Dendritic cell as therapeutic vaccines against tumors and its role in therapy for hepatocellular carcinoma

PMID: 16893500
Journal: Cellular & molecular immunology (volume: 3, issue: 3, Cell. Mol. Immunol. 2006 Jun;3(3):197-203)
Published: 2006-06-01

Authors:
Sun K, Wang L, Zhang Y

ABSTRACT

Dendritic cells (DCs) are the most potent professional antigen-presenting cells, and capable of stimulating naïve T cells and driving primary immune responses. DCs are poised to capture antigen, migrate to draining lymphoid organs, and after a process of maturation, select antigen-specific lymphocytes to which they present the processed antigen, thereby inducing immune responses.
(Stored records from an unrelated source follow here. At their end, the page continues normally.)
(** * The in-memory user store of [user_management_system.py]

    A shallow embedding of the [User] dataclass, of the [UserDatabase]
    class (its constructor, [_get_next_srno], [add_user], [find_user],
    [update_user], [delete_user], [display_all] and [display_user]) and of
    the shell ([get_user_input], [get_search_criteria], [main]), followed
    by the properties of the store and of the shell.

    Python objects are mutable and shared: the list [entries] and the
    dictionary [srno_index] hold references to the same [User] objects.
    The embedding therefore keeps an object store ([heap]) and lets both
    views hold locations into it.

    Modelling limits, stated once. Text is ASCII ([str.lower], [str.strip]
    and [int] are modelled on ASCII characters only). [int] applies the
    interpreter's default limit of 4300 digits; the integers that records
    hold are taken to be within it, so that [str] of them does not raise.
    Attribute access is modelled for the attributes of the instance: a
    name that begins with two underscores may denote an attribute of the
    class ([__hash__], [__module__], [__class__], [__dataclass_fields__],
    ...), on which Python's [getattr], [setattr] and [asdict] differ from
    the ones here, and the theorems that depend on what such a name denotes
    assume [class_name] false for it. Calls to [print] inside the methods
    that change the store are left out, since they change neither the
    store nor a returned value. *)

From Stdlib Require Import Ascii String ZArith.
From stdpp Require Import gmap strings list fin_maps pretty.

Open Scope string_scope.
Open Scope list_scope.
Open Scope Z_scope.

(** ** Python values *)

(** The values that reach the store: [int] and [str]. *)
Inductive pyval :=
  | VInt (z : Z)
  | VStr (s : string).

#[global] Instance pyval_eq_dec : EqDecision pyval.
Proof. solve_decision. Defined.

(** Exceptions that the store's methods can let escape. *)
Inductive exn := ValueError | KeyError.

(** What a call produces: a returned value or a raised exception. *)
Inductive outcome (A : Type) :=
  | Returns (a : A)
  | Raises (e : exn).
Arguments Returns {A} a.
Arguments Raises {A} e.

(** ** Builtins: [str], [str.lower], [int] *)

(** [str(v)] *)
Definition py_str (v : pyval) : string :=
  match v with
  | VInt z => pretty z
  | VStr s => s
  end.

Definition lower_ascii (c : ascii) : ascii :=
  let n := nat_of_ascii c in
  if ((65 <=? n) && (n <=? 90))%nat then ascii_of_nat (n + 32) else c.
(** ** Ranks *)

(** The rank [get_player_rank] returns: one of the table, whose range
    holds the rating, or the first one for a rating outside the table. *)
Lemma get_player_rank_cases (rating : Z) :
  exists r,
    get_player_rank rating = Some r /\ In r PVP_RANKS /\
    ((0 <= rating <= 999999 /\ min_rating r <= rating <= max_rating r) \/
     ((rating < 0 \/ 999999 < rating) /\
      r = {| rank_name := "Новичок"; min_rating := 0; max_rating := 1199 |})).
Proof.
  unfold get_player_rank, PVP_RANKS. cbn [List.find min_rating max_rating].
  rank_cases;
    (eexists; split; [reflexivity|]; split; [cbn [In]; tauto|];
     cbn [min_rating max_rating lookup list_lookup];
     first [left; split; lia | right; split; [lia | reflexivity]]).
Qed.

(** Property X7.  [get_player_rank] always returns a rank of [PVP_RANKS].  For a
    rating from 0 to 999999 it is the one rank whose range holds the
    rating: the ranges of the table neither overlap nor leave a gap.  A
    rating below 0 or above 999999 gets the first rank of the table. *)
Theorem get_player_rank_finds_the_range (rating : Z) :
  exists r,
    get_player_rank rating = Some r /\ In r PVP_RANKS /\
    (0 <= rating <= 999999 ->
     min_rating r <= rating <= max_rating r /\
     (forall r', In r' PVP_RANKS ->
                 min_rating r' <= rating <= max_rating r' -> r' = r)) /\
    (rating < 0 \/ 999999 < rating ->
     r = {| rank_name := "Новичок"; min_rating := 0; max_rating := 1199 |}).
Proof.
  destruct (get_player_rank_cases rating) as (r & Hget & Hin & Hcase).
  exists r. split; [exact Hget|]. split; [exact Hin|]. split.
  - intros Hr. destruct Hcase as [[_ Hrange]|[Hout _]]; [|exfalso; lia].
    split; [exact Hrange|]. intros r' Hin' Hr'.
    unfold PVP_RANKS in Hin, Hin'. cbn [In] in Hin, Hin'.
    repeat (destruct Hin as [<-|Hin]; [|]); try contradiction;
      (repeat (destruct Hin' as [<-|Hin']; [|]); try contradiction;
       cbn [min_rating max_rating] in *; first [reflexivity | exfalso; lia]).
  - intros Hout. destruct Hcase as [[Hr _]|[_ Hfirst]]; [exfalso; lia|].
    exact Hfirst.
Qed.
(** * LingoMate: the live voice session of [src/components/LiveConversation.tsx]

    The component keeps its state in React state variables and in refs, and
    drives three browser collaborators: the Web Audio contexts, the
    microphone stream and the remote live session.  This development embeds
    the component's handlers ([cleanupAudio], [startSession], [stopSession],
    [onopen], [onaudioprocess], [onmessage], [onclose], [onerror]) as
    state-passing functions over a [World]: the component's own fields plus
    a log of the calls it makes on its collaborators.

    Conventions.
    - Times on the output timeline ([ctx.currentTime], [AudioBuffer.duration],
      [nextStartTimeRef.current]) are counted in sample frames of the output
      context (24000 per second), so that they are integers; the rounding of
      JavaScript doubles is not modelled.
    - Browser objects (contexts, nodes, tracks, sources, promises) are
      identified by natural numbers; [nextObject] allocates them.  An audio
      node belongs to the context that created it, and connecting nodes of
      two contexts throws.
    - A JavaScript [throw] or a rejected [await] is an [Abrupt] completion;
      [tryCatch] is [try { ... } catch (e) { ... }].
    - An [await] splits a handler in two: what runs before it and the
      continuation that runs when the awaited promise settles.  How the
      promise settles is supplied by the environment. *)

From Stdlib Require Import ZArith Lia.
From stdpp Require Import base gmap sets list strings.

Local Open Scope Z_scope.

(** ** Data *)

(** [MediaStream]: only its tracks matter to the component. *)
Record MediaStream := { getTracks : list nat }.

(** The [Blob] of [@google/genai] passed to [sendRealtimeInput]. *)
Record Blob := { data : string; mimeType : string }.

(** The two fields of a [LiveServerMessage] that [onmessage] reads:
    [message.serverContent?.modelTurn?.parts?.[0]?.inlineData?.data]
    ([None] when the optional chain yields [undefined]) and
    [message.serverContent?.interrupted]. *)
Record Message := { base64Audio : option string; interrupted : bool }.

(** What an [onmessage] invocation holds while it is suspended at
    [await decodeAudioData(...)]: its message and the [ctx] it captured. *)
Record Suspended := { heldMessage : Message; heldCtx : nat }.

(** A [GainNode].  An audio node belongs to the context that created it
    ([AudioNode.context]) for as long as it lives. *)
Record GainNode := { nodeId : nat; nodeContext : nat }.

(** What can be thrown, or be the reason of a rejected promise. *)
Inductive Exn :=
| InvalidStateError
| InvalidAccessError
| TypeError
| NotAllowedError
| EncodingError
| SessionError.

(** Calls made on the collaborators, in the order they are made. *)
Inductive HostCall :=
| NewAudioContext (c : nat) (sampleRate : Z)
| ContextClose (c : nat)
| NodeDisconnect (n : nat)
| GetUserMedia
| TrackStop (t : nat)
| LiveConnect (p : nat)
| SessionClose (p : nat)
| SendRealtimeInput (p : nat) (media : Blob)
| SourceStart (u : nat) (when : Z) (duration : Z)
| SourceStop (u : nat)
| ConsoleLog (text : string)
| ConsoleError (text : string) (e : Exn).

(** The state variables and refs declared at the top of [LiveConversation]. *)
Record Component := {
  isConnected : bool;
  isTalking : bool;
  error : option string;
  inputAudioContextRef : option nat;
  outputAudioContextRef : option nat;
  outputNodeRef : option GainNode;
  streamRef : option MediaStream;
  processorRef : option nat;
  sourceRef : option nat;
  inputAnalyserRef : option nat;
  outputAnalyserRef : option nat;
  sessionRef : option nat;
  nextStartTimeRef : Z;
  sourcesRef : gset nat
}.

(** The component together with its environment: the log of host calls, the
    object allocator, the [onmessage] invocations suspended at their decode,
    and the sources on which [stop()] raises. *)
Record World := {
  comp :> Component;
  hostCalls : list HostCall;
  nextObject : nat;
  awaitingDecode : gmap nat Suspended;
  nextInvocation : nat;
  stopRaises : gset nat
}.

Definition setIsConnected (v : bool) (c : Component) : Component :=
  Build_Component v (isTalking c) (error c) (inputAudioContextRef c)
    (outputAudioContextRef c) (outputNodeRef c) (streamRef c) (processorRef c)
    (sourceRef c) (inputAnalyserRef c) (outputAnalyserRef c) (sessionRef c)
    (nextStartTimeRef c) (sourcesRef c).

Definition setIsTalking (v : bool) (c : Component) : Component :=
  Build_Component (isConnected c) v (error c) (inputAudioContextRef c)
    (outputAudioContextRef c) (outputNodeRef c) (streamRef c) (processorRef c)
    (sourceRef c) (inputAnalyserRef c) (outputAnalyserRef c) (sessionRef c)
    (nextStartTimeRef c) (sourcesRef c).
The development of protocols for the ex vivo generation of DCs may provide a rationale for designing and developing DC-based vaccination for the treatment of tumors. There are now several strategies being applied to upload antigens to DCs and manipulate DC vaccines. DC vaccines are able to induce therapeutic and protective antitumor immunity. Numerous studies indicated that hepatocellular carcinoma (HCC) immunotherapies utilizing DC-presenting tumor-associated antigens could stimulate an antitumour T cell response leading to clinical benefit without any significant toxicity. DC-based tumor vaccines have become a novel immunoadjuvant therapy for HCC.